Negotiation is a process through which two parties (or more) engage with one another, and attempt to influence each other, with an eye toward reaching an agreed-upon outcome. Negotiation can be a tool for conflict prevention and for conflict resolution, for sealing deals and for resolving disagreements.
Negotiation is at the heart of many professional, organizational, and international interactions. However, negotiation processes are in no way limited to the boardroom or to meetings between diplomats or heads of state. Many of our day to day interactions—with friends, colleagues, and family—include elements that are essentially negotiation.
Successful negotiation processes are at the core of our success and growth, but not all negotiation processes are successful, and parties to these processes wind up paying a price through missed opportunities, financial loss, and soured relationships.
How can we improve our negotiating abilities to set ourselves up for success, professionally and personally? A wide range of possibilities exists. Negotiation involves cognitive strategizing and planning, even as it incorporates the interpersonal and emotional aspects inherent to all human interactions. A great deal of multidisciplinary research has been conducted in this field, generating best practices we can apply to real-life situations. Furthermore, negotiation is far from being only a science—it is also an art, in which intuition and personal style play a major role; we can use our personal strengths to enhance our negotiation capacity. This mix of art and science, of mind and heart, makes negotiation a fascinating topic to explore and offers wide open areas for personal reflection, growth, and improvement.

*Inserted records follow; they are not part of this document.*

(** Whatever resolves, resolves through one of the four branches. *)
Lemma resolve_inversion path w rd w' :
  resolveRoute env path tenantId w = (Ok rd, w') ->
  ((path = "/" \/ path = "") /\ rd_type rd = "home" /\ rd_template rd = JStr "index")
  \/ (exists h, valid_handle h /\ path = "/products/" +:+ h
                /\ rd_type rd = "product" /\ rd_template rd = JStr "product")
  \/ (exists h, valid_handle h /\ path = "/collections/" +:+ h
                /\ rd_type rd = "collection" /\ rd_template rd = JStr "collection")
  \/ (exists h, valid_handle h /\ path = "/pages/" +:+ h
                /\ rd_type rd = "page" /\ rd_template rd = JStr "page").
Proof.
  unfold resolveRoute.
  destruct (String.eqb path "/" || String.eqb path "") eqn:Hroot.
  - intros Hr. left. split.
    + apply orb_true_iff in Hroot as [H | H]; apply String.eqb_eq in H; auto.
    + revert Hr. unfold bind.
      destruct (ProductService.getCollections env tenantId _ w) as [[cs|e] w1];
        [|discriminate].
      destruct (ProductService.getProducts env tenantId _ w1) as [[ps|e] w2];
        [|discriminate].
      unfold ret. intros [= <- _]. auto.
  - destruct (match_handle "/products/" path) as [h|] eqn:Hp.
    { apply match_handle_iff in Hp as [-> Hv]. intros Hr. right. left.
      exists h. split; [exact Hv|]. split; [reflexivity|].
      revert Hr. unfold bind, lift.
      destruct (ProductService.getProducts env tenantId _ w) as [[ps|e] w1];
        [|discriminate].
      destruct (index0 ps) as [p|e]; [|discriminate].
      destruct (truthy p); simpl; [|discriminate].
      unfold ret. intros [= <- _]. auto. }
    destruct (match_handle "/collections/" path) as [h|] eqn:Hc.
    { apply match_handle_iff in Hc as [-> Hv]. intros Hr. right. right. left.
      exists h. split; [exact Hv|]. split; [reflexivity|].
      revert Hr. unfold bind, lift.
      destruct (ProductService.getCollections env tenantId _ w) as [[cs|e] w1];
        [|discriminate].
      destruct (index0 cs) as [c|e]; [|discriminate].
      destruct (truthy c); simpl; [|discriminate].
      destruct (ProductService.getProducts env tenantId _ w1) as [[ps|e] w2];
        [|discriminate].
      unfold ret. intros [= <- _]. auto. }
    destruct (match_handle "/pages/" path) as [h|] eqn:Hg.
    { apply match_handle_iff in Hg as [-> Hv]. intros Hr. right. right. right.
      exists h. split; [exact Hv|]. split; [reflexivity|].
      revert Hr. unfold ret. intros [= <- _]. auto. }
    discriminate.
Qed.
(** [SortedSet.__getitem__]: a slice or an int, both as a [zrange]. *)
Definition __getitem__ (s : PyIndex)
    : PyM (list (Member * Score)) (list (Reply Member Score)) :=
  let '(i, j) :=
    match s with
    | ISlice start stop => (py_or start 0, (py_or stop (-1) - 1)%Z)
    | IInt k => (k, k)
    end in
  RSortedSet.zrange i j false false.

(** [SortedSet.revrange(start=0, stop=-1)]:
    [stop = stop is None and -1 or stop]. *)
Definition revrange (start : Z) (stop : option Z)
    : PyM (list (Member * Score)) (list (Reply Member Score)) :=
  let stop := match stop with None => (-1)%Z | Some z => z end in
  RSortedSet.zrange start stop true false.

End RSortedSetOps.
End RSortedSetOps.

(** ** [Set] *)

Module RSet.
Section RSet.
Context {V : Type} `{PyEq V}.

(** The store: each key's set, as a list without repetitions. *)
Definition store := pydict string (list V).

(** Modelled from the spec: the set primitives of the store client; a
    missing key is the empty set. *)
Definition members (st : store) (name : string) : list V :=
  match dict_get st name with Ok l => l | Raise _ => [] end.

Definition mem (x : V) (l : list V) : bool :=
  existsb (fun y => if py_eq_dec x y then true else false) l.

Definition sadd (name : string) (m : V) : PyM store nat :=
  fun st =>
    let l := members st name in
    if mem m l then (Ok 0, st) else (Ok 1, dict_set st name (l ++ [m])).

Definition srem (name : string) (m : V) : PyM store nat :=
  fun st =>
    let l := members st name in
    if mem m l
    then (Ok 1, dict_set st name
                  (filter (fun y => if py_eq_dec m y then false else true) l))
    else (Ok 0, st).

Definition sismember (name : string) (m : V) : PyM store bool :=
  fun st => (Ok (mem m (members st name)), st).

Definition sdiff (names : list string) : PyM store (list V) :=
  fun st =>
    match names with
    | [] => (Ok [], st)
    | n0 :: rest =>
        (Ok (filter (fun x => negb (existsb (fun n => mem x (members st n)) rest))
                    (members st n0)), st)
    end.

(** An operand of [difference]: another [Set] adapter (by its key), a
    Python [set], or any other iterable. *)
Inductive SetArg : Type :=
  | ArgSet (name : string)
  | ArgPySet (l : list V)
  | ArgOther (l : list V).

(** [Set.add]. *)
Definition add (self : string) (member : V) := sadd self member.

(** [Set.remove]. *)
Definition remove (self : string) (member : V) : PyM store unit :=
  let! n := srem self member in
  if n =? 0 then raise KeyError else ret tt.

(** [Set.__contains__]. *)
Definition __contains__ (self : string) (member : V) := sismember self member.

(** [Set.difference] with the other operands. *)
Definition difference (self : string) (others : list SetArg) : PyM store (list V) :=
  let is_set a := match a with ArgSet _ => true | _ => false end in
  if forallb is_set others then
    sdiff (self :: flat_map (fun a => match a with ArgSet n => [n] | _ => [] end)
                              others)
  else
    let othersets :=
      flat_map (fun a => match a with ArgPySet l => [l] | _ => [] end) others in
    let otherTypes :=
      flat_map (fun a => match a with ArgSet n => [n] | _ => [] end) others in
    let! r := sdiff (self :: otherTypes) in
    ret (filter (fun x => negb (existsb (mem x) othersets)) r).

End RSet.
End RSet.

(** ** More of [Int] *)

Module RIntOps.




(** The in-place operators that go through [set]:
    [self.client.set(self.name, int.__op__(self.__int__(), other))]; this
    is the [int] method each one calls. *)
Definition inplace_method (m : string) : option string :=
  match m with
  | "__imul__" => Some "__mul__"
  | "__idiv__" => Some "__div__"
  | "__itruediv__" => Some "__truediv__"
  | "__ifloordiv__" => Some "__floordiv__"
  | "__imod__" => Some "__mod__"
  | "__ipow__" => Some "__pow__"
  | "__iand__" => Some "__and__"
  | "__ior__" => Some "__or__"
  | "__ixor__" => Some "__xor__"
  | "__ilshift__" => Some "__lshift__"
  | "__irshift__" => Some "__rshift__"
  | _ => None
  end%string.

(** Modelled from the spec: [set] stores a value's text and [get] gives
    it back; [int(...)] of that text succeeds only for an integer's text,
    and raises [ValueError] for a float's (e.g. ["2.0"]) or a tuple's. *)
Definition int_of_stored : PyM RInt.pyval Z :=
  fun st => match st with
            | RInt.PInt z => (Ok z, st)
            | _ => (Raise ValueError, st)
            end.

Definition set_value (v : RInt.pyval) : PyM RInt.pyval unit := fun _ => (Ok tt, v).

(** [Int.__imul__] and its siblings: the [int] method is looked up (an
    [AttributeError] when [int] has none), then called with
    [self.__int__()] and [other], and its result is [set]. *)
Definition Int_inplace (m : string) (other : Z) : PyM RInt.pyval unit :=
  match inplace_method m with
  | None => raise AttributeError
  | Some op =>
      match RInt.int_method op with
      | None => raise AttributeError
      | Some f =>
          let! v := int_of_stored in
          match f v other with
          | Ok r => set_value r
          | Raise e => raise e
          end
      end
  end.

(** The operators with an in-place method that goes through [set]. *)
Definition inplace_ops : list string :=
  ["mul"; "truediv"; "floordiv"; "mod"; "pow"; "and"; "or"; "xor";
   "lshift"; "rshift"]%string.

End RIntOps.

(** ** [ClientPrefixed] key names *)

Module Prefixed.





End Prefixed.

(** ** Drivers for sequences of queue calls *)

(** [put] each item in turn. *)
Fixpoint put_all {V} (q : @RQueue.Queue V) (xs : list V) : PyM (list V) unit :=
  match xs with
  | [] => ret tt
  | x :: xs' => let! _ := RQueue.put q x in put_all q xs'
  end.

(** [n] calls of [get_nowait()], their results in order. *)
Fixpoint get_n {V} (q : @RQueue.Queue V) (n : nat) : PyM (list V) (list V) :=
  match n with
  | O => ret []
  | S n' => let! x := RQueue.get_nowait q in
            let! xs := get_n q n' in ret (x :: xs)
  end.

(** ** Python ints as members and scores *)

#[export] Instance PyEq_Z : PyEq Z := Z.eq_dec.
#[export] Instance PyLt_Z : PyLt Z := Z.ltb.
#[export] Instance PyAdd_Z : PyAdd Z := Z.add.
#[export] Instance PyTruthy_Z : PyTruthy Z := fun z => negb (z =? 0)%Z.

(** ** Sample values *)

Module Samples.

(** A [ZSet] over [{1: 5, 2: 3, 3: 7, 4: 5}]. *)
Definition zd : pydict Z Z := [(1, 5); (2, 3); (3, 7); (4, 5)]%Z.

(** A remote sorted set holding [a < b < c], and a keys view over it. *)
Definition abc : list (string * Z) := [("a", 1); ("b", 2); ("c", 3)]%string%Z.
Definition keys_view : @RSortedSet._itemsview :=
  RSortedSet.mk_itemsview 0 (-1) false false.

(** The queue [Queue(name, client, maxsize=2)] builds. *)
Definition q2 : @RQueue.Queue string :=
  {| RQueue.maxsize := 2; RQueue._pop := RList.pop;
     RQueue._append := RList.appendleft |}.

(** A subclass of [Dict] whose [__missing__] returns ["hook"]. *)
Definition HookDict : @RDict.DictClass string string :=
  {| RDict.__missing__ := Some (fun _ => ret "hook"%string) |}.

(** A hash [{1: 10, 2: 20}], a store with the set [s = {1, 2}], and the
    unbounded queues [Queue(name, client)] and [LifoQueue(name, client)]
    build. *)
Definition h12 : pydict Z Z := [(1, 10); (2, 20)]%Z.
Definition s12 : @RSet.store Z := [("s", [1; 2])]%string%Z.
Definition fifo0 : @RQueue.Queue Z :=
  {| RQueue.maxsize := 0; RQueue._pop := RList.pop;
     RQueue._append := RList.appendleft |}.
Definition lifo0 : @RQueue.Queue Z :=
  {| RQueue.maxsize := 0; RQueue._pop := RList.popleft;
     RQueue._append := RList.appendleft |}.

End Samples.

(** ** The spec's queue scenario *)

(** [put(x1); put(x2); put(x3)] on a queue built by [mk] over an empty
    key, then three [get_nowait()] calls. *)
Definition queue_scenario {V} (mk : list V -> Z -> PyM (list V) (@RQueue.Queue V))
    (maxsize : Z) (x1 x2 x3 : V) : PyM (list V) (V * V * V) :=
  let! q := mk [] maxsize in
  let! _ := RQueue.put q x1 in
  let! _ := RQueue.put q x2 in
  let! _ := RQueue.put q x3 in
  let! a := RQueue.get_nowait q in
  let! b := RQueue.get_nowait q in
  let! c := RQueue.get_nowait q in
  ret (a, b, c).

(** ** Laws of Python's [<] on the values the claims are about *)

(** [<] is a strict total order (ints, floats other than NaN, strings). *)
Class StrictTotalOrder (A : Type) `{PyLt A} : Prop := {
  lt_irrefl : forall x, py_lt x x = false;
  lt_trans : forall x y z,
    py_lt x y = true -> py_lt y z = true -> py_lt x z = true;
  lt_total : forall x y, x <> y -> py_lt x y = true \/ py_lt y x = true
}.

(** [x <= y], for a total order. *)
Definition py_le {A} `{PyLt A} (x y : A) : Prop := py_lt y x = false.

(** [min <= s <= max]. *)
Definition score_in {Score} `{PyLt Score} (min max s : Score) : bool :=
  negb (py_lt s min) && negb (py_lt max s).

(** The ascending [(score, member)] order: no later item has a smaller key. *)
Definition key_le {Member Score} `{PyEq Score} `{PyLt Member} `{PyLt Score}
    (x y : Member * Score) : Prop :=
  ZSet.key_lt y x = false.

(** * Proofs *)

Module OrderFacts.
Section OrderFacts.
Context {A : Type} `{PyLt A} `{!StrictTotalOrder A}.

Lemma le_refl x : py_le x x.
Proof. apply lt_irrefl. Qed.

Lemma lt_le_trans a b c : py_lt a b = true -> py_le b c -> py_lt a c = true.
Proof.
  unfold py_le; intros Hab Hcb.
  destruct (py_lt a c) eqn:Hac; [reflexivity|].
  destruct (lt_total b c) as [Hbc|Hbc].
  - intros ->. now rewrite Hab in Hac.
  - now rewrite (lt_trans _ _ _ Hab Hbc) in Hac.
  - congruence.
Qed.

The primary goal of this course is to help participants make good use of these opportunities for self-improvement and growth. The reading material and video lectures will provide the knowledge you need in order to consider different approaches to negotiation, to understand negotiation dynamics, and to analyze negotiation processes. Through course exercises and assignments, you will apply this knowledge to reflect upon your own habits as a negotiator, recognize areas of personal strength, and map out areas for improvement and growth.